_Task:_ When you reach the line containing "ys).*1 = l :: rest.*1)" in the entries below, begin reproducing lines exactly, and stop once the line containing "descending order when" is done.

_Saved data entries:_
┏━━

Lemma SortLinkedList_ok h W L xs ascending comparator :
  world h W -> W !! L = Some xs -> comparator_ok comparator ->
  exists h' ys, SortLinkedList (Some L) ascending comparator h = Ok (tt, h') /\
    world h' (<[L := zip xs.*1 ys]> W) /\ iters h' = iters h /\ client h' = client h /\
    ys ≡ₚ xs.*2 /\
    StronglySorted (fun a b => if ascending =? 0 then comparator b a <= 0
                               else comparator a b <= 0) ys.
Proof.
  intros Hw HL Hc. pose proof (w_len _ _ Hw L _ HL) as Hlen.
  pose proof (world_list _ _ _ _ Hw HL) as Hhd.
  pose proof (w_seg _ _ Hw L _ HL) as Hseg. pose proof (w_nodup _ _ Hw L _ HL) as Hnd.
  assert (Hload : forall r, lists h !! L = Some r -> load_list (Some L) h = Ok (r, h))
    by (intros r Hr; unfold load_list; exec; done).
  unfold SortLinkedList. cbn [is_null]. rewrite bool_decide_false by done.
  rewrite (bind_ok _ _ _ tt h) by done. step (Hload _ Hhd). cbn [num_elements head_of].
  destruct (Z.ltb_spec (Z.of_nat (length xs)) 2) as [H2|H2].
  - exists h, xs.*2. rewrite zip_fst_snd, insert_id by done. split_and!; try done.
    destruct xs as [|x [|y xs]]; cbn in *; [constructor|by repeat constructor|lia].
  - destruct xs as [|[l v] rest]; [cbn in H2; lia|].
    set (n := Z.to_nat (Z.of_nat (length ((l, v) :: rest)))).
    assert (Hn : n = S (length rest)) by (subst n; cbn; lia).
    destruct (sort_loop_ok ascending comparator) with (fuel := S (n * n)) (width := n) (h := h)
      (L := L) (r := head_of ((l, v) :: rest)) (l := l) (v := v) (rest := rest)
      as (N' & ys & HR & HS & HF & HP & HZ); try done.
    { intros a b. rewrite !(sort_swaps_sign _ _ _ _ Hc). destruct Hc as [_ Hf _].
      destruct (ascending =? 0); rewrite Z.ltb_lt, Z.ltb_ge; [rewrite Hf|rewrite <- Hf]; lia. }
    { lia. }
    { pose proof (inversions_bound ascending comparator (v :: rest.*2)) as Hb.
      cbn [length] in Hb. rewrite length_fmap in Hb. lia. }
    assert (Hlys : length ys = S (length rest)) by (rewrite HP; cbn; by rewrite length_fmap).
    exists (with_nodes N' h), ys. split; [exact HR|]. split; [|split_and!; [done..|]].
    + assert (Hfst : (zip (l :: rest.*1) ys).*1 = l :: rest.*1)
        by (apply fst_zip; cbn; rewrite length_fmap; lia).
      cbn [fmap list_fmap fst]. eapply world_update; try done; cbn -[zip]; rewrite ?Hfst; try done.
      * rewrite insert_id; [done|]. rewrite Hhd. f_equal. unfold head_of. cbn [length].
        destruct ys as [|y ys]; [done|]. cbn -[last_ptr]. f_equal; [|].
        -- rewrite length_zip, length_fmap. cbn in Hlys. lia.
        -- clear -Hlys. cbn. cbn in Hlys. revert l ys Hlys. induction rest as [|[] rest IHr];
             intros l [|y' ys] Hl; cbn in *; try done. apply IHr; lia.
      * rewrite length_zip. cbn [length] in *. rewrite length_fmap. lia.
      * intros k Hk Hk'. by apply HF.
    + apply Sorted_StronglySorted.
      { intros a b c. destruct Hc as [_ _ Ht]. destruct (ascending =? 0); intros; eauto. }
      eapply Sorted_weaken; [|exact HZ]. intros a b. cbn. rewrite (sort_swaps_sign _ _ _ _ Hc).
      destruct Hc as [_ Hf _].
      destruct (ascending =? 0); rewrite Z.ltb_ge; [|lia].
      intros ?. destruct (Z.le_gt_cases (comparator b a) 0); [done|].
      assert (comparator a b < 0) by (apply Hf; lia). lia.
Qed.

(** [SortLinkedList] with a comparator that orders payloads by sign
    returns, having permuted the payloads over the list's nodes, which keep
    their places, into ascending order when [ascending] is non-zero and into
    descending order when it is zero; every other list is untouched. *)
Theorem SortLinkedList_sorts h W L xs ascending comparator :
  world h W -> W !! L = Some xs -> comparator_ok comparator ->
  exists h' ys, SortLinkedList (Some L) ascending comparator h = Ok (tt, h') /\
    world h' (<[L := zip xs.*1 ys]> W) /\ ys ≡ₚ xs.*2 /\
    StronglySorted (fun a b => if ascending =? 0 then comparator b a <= 0
                               else comparator a b <= 0) ys.
Proof.
  intros Hw HL Hc.
  destruct (SortLinkedList_ok h W L xs ascending comparator) as (h' & ys & ? & ? & _ & _ & ? & ?);
    eauto 10.
Qed.

End Spec.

┗━━

_Worked solution:_
    + assert (Hfst : (zip (l :: rest.*1) ys).*1 = l :: rest.*1)
        by (apply fst_zip; cbn; rewrite length_fmap; lia).
      cbn [fmap list_fmap fst]. eapply world_update; try done; cbn -[zip]; rewrite ?Hfst; try done.
      * rewrite insert_id; [done|]. rewrite Hhd. f_equal. unfold head_of. cbn [length].
        destruct ys as [|y ys]; [done|]. cbn -[last_ptr]. f_equal; [|].
        -- rewrite length_zip, length_fmap. cbn in Hlys. lia.
        -- clear -Hlys. cbn. cbn in Hlys. revert l ys Hlys. induction rest as [|[] rest IHr];
             intros l [|y' ys] Hl; cbn in *; try done. apply IHr; lia.
      * rewrite length_zip. cbn [length] in *. rewrite length_fmap. lia.
      * intros k Hk Hk'. by apply HF.
    + apply Sorted_StronglySorted.
      { intros a b c. destruct Hc as [_ _ Ht]. destruct (ascending =? 0); intros; eauto. }
      eapply Sorted_weaken; [|exact HZ]. intros a b. cbn. rewrite (sort_swaps_sign _ _ _ _ Hc).
      destruct Hc as [_ Hf _].
      destruct (ascending =? 0); rewrite Z.ltb_ge; [|lia].
      intros ?. destruct (Z.le_gt_cases (comparator b a) 0); [done|].
      assert (comparator a b < 0) by (apply Hf; lia). lia.
Qed.

(** [SortLinkedList] with a comparator that orders payloads by sign
    returns, having permuted the payloads over the list's nodes, which keep
    their places, into ascending order when [ascending] is non-zero and into
    descending order when it is zero; every other list is untouched. *)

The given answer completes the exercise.